Mr Sunak, at least, understands numbers, and knows the difference between billions and millions. He knows that the £100m or so that a holiday voucher scheme would cost until Easter next year is trivial against the budgets he seeks to control. And Mr Johnson, who understands politics well enough to be in the position he holds today, must know that this would have been an easy win for him if he had conceded with good grace early on and pretended that the idea was his own.
Instead, he asked his uneasy MPs to cast votes that their opponents were bound to present as being in favour of letting children go hungry. No wonder that some of them have responded with foolish and tasteless defences that they have had to claim have been taken “out of context”.
On Wednesday evening only five Conservative MPs were brave enough to stand up for what was right: Robert Halfon, Jason McCartney, Anne Marie Morris, Holly Mumby-Croft and Caroline Ansell, who gave up her position as an apprentice minister (she was parliamentary private secretary to George Eustice, the environment secretary). Several others did not vote, and we should not be too critical of them, because at least they withheld their support from the government on this issue, although by not voting they are not necessarily being explicit about their position.

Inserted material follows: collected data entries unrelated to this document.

Definition py_tuple_repr (items : list string) : string :=
  match items with
  | [] => "()"
  | [x] => "(" +:+ x +:+ ",)"
  | _ => "(" +:+ String.concat ", " items +:+ ")"
  end.

Definition py_quote (s : string) : string := "'" +:+ s +:+ "'".

(** The message of the error a failed function lookup raises.  The named
    arguments are listed in the order of the finite map, which need not be
    the order in which the caller's dictionary was filled. *)
Definition fn_mismatch_message (fn_identifier : string) (args : list pyval)
    (kwargs : gmap string pyval) (matching_identifiers : ABI)
    (matching_function_signatures : list string) (diagnosis : string)
    : string :=
  String "010" "Could not identify the intended function with name `"
  +:+ fn_identifier +:+ "`, positional argument(s) of type `"
  +:+ py_tuple_repr (py_type_repr <$> args)
  +:+ "` and keyword argument(s) of type `{"
  +:+ String.concat ", "
        ((fun kv => py_quote kv.1 +:+ ": " +:+ py_type_repr kv.2)
           <$> map_to_list kwargs)
  +:+ "}`." +:+ String "010" "Found "
  +:+ pretty (length matching_identifiers)
  +:+ " function(s) with the name `" +:+ fn_identifier +:+ "`: ["
  +:+ String.concat ", " (py_quote <$> matching_function_signatures)
  +:+ "]" +:+ diagnosis.

Definition find_matching_fn_abi (abi : option ABI) (abi_codec : ABICodec)
    (fn_identifier : fn_id) (args : option (list pyval))
    (kwargs : option (gmap string pyval)) : result ABIElement :=
  let args := default [] args in
  let kwargs := default ∅ kwargs in
  let num_arguments := (length args + size kwargs)%nat in
  match fn_identifier with
  | FallbackFn => get_fallback_func_abi abi
  | ReceiveFn => get_receive_func_abi abi
  | FnOther => Raise (TypeError "Unsupported function identifier")
  | FnName fn_identifier =>
      let name_filter := filter_by_name fn_identifier in
      let arg_count_filter := filter_by_argument_count num_arguments in
      let encoding_filter := filter_by_encodability abi_codec args kwargs in
      abi ← iter_abi abi;
      let function_candidates :=
        pipe abi [name_filter; arg_count_filter; encoding_filter] in
      match function_candidates with
      | [e] => Ok e
      | _ =>
          let matching_identifiers := name_filter abi in
          let matching_function_signatures :=
            abi_to_signature <$> matching_identifiers in
          let arg_count_matches :=
            length (arg_count_filter matching_identifiers) in
          let encoding_matches :=
            length (encoding_filter matching_identifiers) in
          let diagnosis :=
            if (arg_count_matches =? 0)%nat then Some diagnosis_arg_count
            else if (encoding_matches =? 0)%nat then Some diagnosis_arg_types
            else if (1 <? encoding_matches)%nat then Some diagnosis_ambiguous
            else None in
          match diagnosis with
          | Some diagnosis =>
              Raise (ValidationError
                       (fn_mismatch_message fn_identifier args kwargs
                          matching_identifiers matching_function_signatures
                          diagnosis))
          | None => Raise (UnboundLocalError "diagnosis")
          end
      end
  end.

(** ** The heap and the log of codec calls *)

Abbreviation loc := positive.

(** A call that leaves this module for the normalizers or the codec. *)
Inductive codec_call :=
  | CallNormalize (types : list string) (data : list pyval)
  | CallEncode (types : list string) (data : list pyval).

(** The state of a run: the dictionaries allocated so far, and the calls
    made to the collaborators, oldest first. *)
Record world := {
  heap : gmap loc (gmap string pyval);
  calls : list codec_call
}.

Definition M (A : Type) : Type := world -> result A * world.

#[global] Instance M_ret : MRet M := fun A a w => (Ok a, w).
#[global] Instance M_bind : MBind M :=
  fun A B f m w =>
    match m w with
    | (Ok a, w') => f a w'
    | (Raise e, w') => (Raise e, w')
    end.

Definition lift {A} (r : result A) : M A := fun w => (r, w).
Definition raise {A} (e : exn) : M A := fun w => (Raise e, w).

Definition log_call (c : codec_call) : M unit :=
  fun w => (Ok tt, {| heap := heap w; calls := (calls w ++ [c])%list |}).

(** A new dictionary with the given content: the copy of a dictionary, or
    the empty dictionary literal. *)
Definition py_dict_new (d : gmap string pyval) : M loc :=
  fun w =>
    let l := fresh (dom (heap w)) in
    (Ok l, {| heap := <[l := d]> (heap w); calls := calls w |}).

Definition py_dict_read (l : loc) : M (gmap string pyval) :=
  fun w => (Ok (default ∅ (heap w !! l)), w).

Definition py_dict_update (l : loc)
    (f : gmap string pyval -> gmap string pyval) : M unit :=
  fun w =>
    (Ok tt, {| heap := <[l := f (default ∅ (heap w !! l))]> (heap w);
               calls := calls w |}).

(** [d.setdefault(k, v)], its result dropped. *)
Definition py_dict_setdefault (l : loc) (k : string) (v : pyval) : M unit :=
  py_dict_update l (fun d => match d !! k with Some _ => d | None => <[k := v]> d end).

(** [d[k] = v]. *)
Definition py_dict_setitem (l : loc) (k : string) (v : pyval) : M unit :=
  py_dict_update l (fun d => <[k := v]> d).

Definition py_dict_contains (l : loc) (k : string) : M bool :=
  d ← py_dict_read l; mret (bool_decide (is_Some (d !! k))).

(** ** Encoding and assembly *)

Section Encoding.
Context `{Collaborators}.

Definition apply_normalizer (normalizer : Normalizer)
    (typed : list (string * pyval)) : external (list (string * pyval)) :=
  mapM (fun tv => normalizer tv.1 tv.2) typed.

(** Modelled from the spec: [map_abi_data] of [web3/_utils/abi.py], not under
    src/: the ordered chain of normalizers, each applied positionally to the
    values paired with their declared types. *)
Definition map_abi_data (normalizers : list Normalizer) (types : list string)
    (data : list pyval) : external (list pyval) :=
  typed ← foldl (fun acc normalizer => acc ≫= apply_normalizer normalizer)
            (Returned (zip types data)) normalizers;
  mret (snd <$> typed).

Definition remove_spaces (s : string) : string :=
  string_of_list_ascii
    (List.filter (fun c => negb (Ascii.eqb c " ")) (list_ascii_of_string s)).

(** Modelled from the spec: [function_abi_to_4byte_selector] of [eth_utils],
    not under src/: the first 4 bytes of the hash of the canonical
    signature, the name followed by the comma-joined parameter types in
    parentheses, spaces removed. *)
Definition function_abi_to_4byte_selector (abi : ABIElement)
    : result (list byte) :=
  match abi_name abi with
  | None => Raise (KeyError "name")
  | Some name =>
      let function_signature :=
        name +:+ "(" +:+ String.concat "," (get_abi_input_types abi) +:+ ")" in
      Ok (take 4 (keccak (list_byte_of_string (remove_spaces function_signature))))
  end.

The half-term holiday has now started in most of England, but we would urge the prime minister to think again before the Christmas break. Mr Rashford has touched a nerve. He has been overwhelmed by offers of help to give food this week to children entitled to free school meals. We know from The Independent’s Help The Hungry campaign how generous the British people are, and how they seem to understand better than their government the extent of hardship and food poverty in the country today.
It is never too late to do the right thing. Mr Johnson and Mr Sunak may think that they have broken the political pain barrier – a small rebellion in parliament and a few bad headlines – in order to defend the principle of prudence with public money. Just because they have borrowed unimaginable sums with no clear idea of how or whether it will ever be paid back, and just because billions have been lost in fraudulent claims on the furlough scheme, does not mean that they can spend even more of other people’s money.
In this case, however, they can and they must, because the British people demand it.